ASSIGNMENT - Please figure out how many lines in the material contain "platform", and give only that number.

━━━ INPUT RECORDS

(** * ai-image-fixer: the raster pipeline of [src/lib/imageOps.ts]

    A shallow embedding of the image operations (auto white balance, Gaussian
    noise, brightness/contrast, saturation, separable Gaussian blur and the
    pipeline that chains them) together with the properties the specification
    states about them.

    Conventions.
    - A JavaScript [number] is an IEEE-754 binary64 value: Rocq's primitive
      [float].  Integer-valued quantities that the source keeps exactly
      (indices, pixel counts, histogram sums, [lo]/[hi]) are kept in [Z] and
      injected with [Num] where the source does floating-point arithmetic on
      them.
    - A [Uint8ClampedArray] is a [list Z] of bytes; a store of a number goes
      through [ToUint8Clamp] (NaN to 0, clamping, round half to even).
    - [ImageData] is a record; the platform guarantees
      [length data = 4 * width * height], which is [wf_image].
    - Where a property is about the accuracy of the arithmetic (the weights
      of the blur kernel), a finite double is read as the real number it
      stands for, [fval], and the rounding of each operation is the one of
      [SpecFloat]. *)

From Stdlib Require Import Reals Lra.
From Stdlib Require Uint63.
From Stdlib Require Import ZArith List Bool Lia Floats.
From stdpp Require Import base list.
Import ListNotations.

Local Open Scope Z_scope.
Set Warnings "-inexact-float".

(** ** JavaScript numbers *)

Module JS.

(** The double nearest to an integer (exact below 2^53). *)
Definition Num (z : Z) : float :=
  SF2Prim (binary_normalize prec emax z 0 false).

(** [m * 2^e] rounded to the nearest integer, ties to the even one: for
    [e < 0] the quotient [q] drops the low [-e] bits of [m], of which [half]
    is the highest and [sticky] tells whether any other is set. *)
Definition round_half_even (m e : Z) : Z :=
  if 0 <=? e then Z.shiftl m e
  else
    let k := - e in
    let q := Z.shiftr m k in
    let half := Z.testbit m (k - 1) in
    let sticky := negb (Z.shiftl (Z.shiftr m (k - 1)) (k - 1) =? m) in
    if half && (sticky || Z.odd q) then q + 1 else q.

(** The conversion a [Uint8ClampedArray] applies on a store (ToUint8Clamp). *)
Definition ToUint8Clamp (x : float) : Z :=
  match Prim2SF x with
  | S754_nan => 0
  | S754_zero _ => 0
  | S754_infinity s => if s then 0 else 255
  | S754_finite s m e =>
      if s then 0 else Z.min 255 (round_half_even (Z.pos m) e)
  end.

(** [floor (m * 2^e)] and [ceil (m * 2^e)] for a signed mantissa. *)
Definition floor_scaled (m e : Z) : Z :=
  if 0 <=? e then m * 2 ^ e else m / 2 ^ (- e).

Definition ceil_scaled (m e : Z) : Z :=
  - floor_scaled (- m) e.

Definition neg_zero_if (s : bool) (x : float) : float :=
  if s && (x =? 0)%float then neg_zero else x.

(** [Math.ceil]: integral values, infinities and NaN are returned as they
    are; a negative argument in (-1, 0) gives -0. *)
Definition Math_ceil (x : float) : float :=
  match Prim2SF x with
  | S754_finite s m e =>
      if 0 <=? e then x
      else neg_zero_if s (Num (ceil_scaled (cond_Zopp s (Z.pos m)) e))
  | _ => x
  end.

(** [Math.round]: [floor (x + 1/2)] computed exactly. *)
Definition Math_round (x : float) : float :=
  match Prim2SF x with
  | S754_finite s m e =>
      if 0 <=? e then x
      else neg_zero_if s
             (Num (floor_scaled (2 * cond_Zopp s (Z.pos m) + 2 ^ (- e)) (e - 1)))
  | _ => x
  end.

(** [Math.max] and [Math.min] of two numbers: NaN is contagious and
    +0 is larger than -0. *)
Definition Math_max (x y : float) : float :=
  if is_nan x then x
  else if is_nan y then y
  else if (x <? y)%float then y
  else if (y <? x)%float then x
  else if get_sign x then y else x.

Definition Math_min (x y : float) : float :=
  if is_nan x then x
  else if is_nan y then y
  else if (x <? y)%float then x
  else if (y <? x)%float then y
  else if get_sign x then x else y.

(** [Math.fround]: the nearest binary32 value, as a double; it is what a
    store into a [Float32Array] keeps. *)
Definition Math_fround (x : float) : float :=
  match Prim2SF x with
  | S754_finite s m e =>
      SF2Prim (binary_normalize 24 128 (cond_Zopp s (Z.pos m)) e s)
  | _ => x
  end.

(** The integer an integral number stands for, when a loop counts with it. *)
Definition to_int (x : float) : option Z :=
  match Prim2SF x with
  | S754_zero _ => Some 0
  | S754_finite s m e =>
      if 0 <=? e then Some (cond_Zopp s (Z.pos m) * 2 ^ e)
      else if (Z.pos m mod 2 ^ (- e) =? 0)
           then Some (cond_Zopp s (Z.pos m) / 2 ^ (- e)) else None
  | _ => None
  end.

Definition Math_PI : float := 3.141592653589793%float.

End JS.
Import JS.

(** ** [clamp] *)

Definition clamp (v min max : float) : float :=
  if (v <? min)%float then min else if (max <? v)%float then max else v.

(** [clamp(v)] with the default bounds 0 and 255. *)
Definition clamp255 (v : float) : float := clamp v 0 255.


(** ** Image data *)

Record ImageData := mkImageData {
  data : list Z;      (* Uint8ClampedArray, RGBA, row-major *)
  width : Z;
  height : Z
}.

Definition byte (v : Z) : Prop := 0 <= v <= 255.

(** What the platform guarantees of every [ImageData]. *)
Definition wf_image (img : ImageData) : Prop :=
  0 <= width img /\ 0 <= height img /\
  Z.of_nat (length (data img)) = 4 * width img * height img /\
  Forall byte (data img).

(** ** Auto white balance *)

(** [hist[v]++] on a [Uint32Array]. *)
Definition bump (v : Z) (hist : list Z) : list Z :=
  alter (fun c => (c + 1) mod 2 ^ 32) (Z.to_nat v) hist.

Definition bin (hist : list Z) (v : Z) : Z :=
  default 0 (hist !! Z.to_nat v).

Fixpoint histograms (buf : list Z) (hr hg hb : list Z)
  : list Z * list Z * list Z :=
  match buf with
  | r :: g :: b :: _ :: rest =>
      histograms rest (bump r hr) (bump g hg) (bump b hb)
  | _ => (hr, hg, hb)
  end.

(** One of the two loops of [lowHigh]: walk the bins [vs], adding up
    counts, and stop at the first bin where the sum exceeds [clipN]. *)
Fixpoint scan (hist : list Z) (clipN : float) (vs : list Z) (acc dflt : Z)
  : Z :=
  match vs with
  | [] => dflt
  | v :: vs' =>
      let acc' := acc + bin hist v in
      if (clipN <? Num acc')%float then v
      else scan hist clipN vs' acc' dflt
  end.

Definition bins_up : list Z := seqZ 0 256.
Definition bins_down : list Z := reverse (seqZ 0 256).

Definition lowHigh (clipN : float) (hist : list Z) : Z * Z :=
  let lo := scan hist clipN bins_up 0 0 in
  let hi := scan hist clipN bins_down 0 255 in
  if hi <=? lo then (0, 255) else (lo, hi).

(** [hi - lo || 1] *)
Definition lut_range (lo hi : Z) : Z :=
  if hi - lo =? 0 then 1 else hi - lo.

Definition lut_entry (lo range v : Z) : Z :=
  let t := ((Num (v - lo) / Num range) * 255)%float in
  ToUint8Clamp (if (t <? 0)%float then 0%float
                else if (255 <? t)%float then 255%float else t).

Definition makeLut (lo hi : Z) : list Z :=
  let range := lut_range lo hi in
  map (lut_entry lo range) (seqZ 0 256).

Fixpoint awb_loop (lr lg lb : list Z) (buf : list Z) : list Z :=
  match buf with
  | r :: g :: b :: a :: rest =>
      bin lr r :: bin lg g :: bin lb b :: a :: awb_loop lr lg lb rest
  | _ => []
  end.

Definition zeros256 : list Z := replicate 256 0.

Definition clip_count (n : Z) (clipPct : float) : float :=
  Math_max 0 (Math_min (Num n - 1) (Math_round (Num n * clipPct)))%float.

Definition applyAutoWhiteBalance (img : ImageData) (clipPct : float)
  : ImageData :=
  let n := width img * height img in
  if n =? 0 then img
  else
    let '(hr, hg, hb) := histograms (data img) zeros256 zeros256 zeros256 in
    let clipN := clip_count n clipPct in
    let '(rLo, rHi) := lowHigh clipN hr in
    let '(gLo, gHi) := lowHigh clipN hg in
    let '(bLo, bHi) := lowHigh clipN hb in
    let lr := makeLut rLo rHi in
    let lg := makeLut gLo gHi in
    let lb := makeLut bLo bHi in
    mkImageData (awb_loop lr lg lb (data img)) (width img) (height img).

(** The default [clipPct = 0.005]. *)
Definition default_clipPct : float := 0.005%float.

(** ** Brightness and contrast *)

Definition contrast_factor (contrastPct : float) : float :=
  let c := (contrastPct / 100)%float in
  ((259 * (c + 1)) / (255 * (1 - c)))%float.

Definition bc_channel (f b : float) (v : Z) : Z :=
  ToUint8Clamp (clamp255 (f * (Num v - 128) + 128 + b)%float).

Fixpoint bc_loop (f b : float) (src : list Z) : list Z :=
  match src with
  | r :: g :: bl :: a :: rest =>
      bc_channel f b r :: bc_channel f b g :: bc_channel f b bl :: a
        :: bc_loop f b rest
  | _ => []
  end.

Definition applyBrightnessContrast (img : ImageData)
  (brightnessPct contrastPct : float) : ImageData :=
  let b := ((brightnessPct / 100) * 255)%float in
  let f := contrast_factor contrastPct in
  mkImageData (bc_loop f b (data img)) (width img) (height img).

━━━━━━

OUTPUT BELOW - 2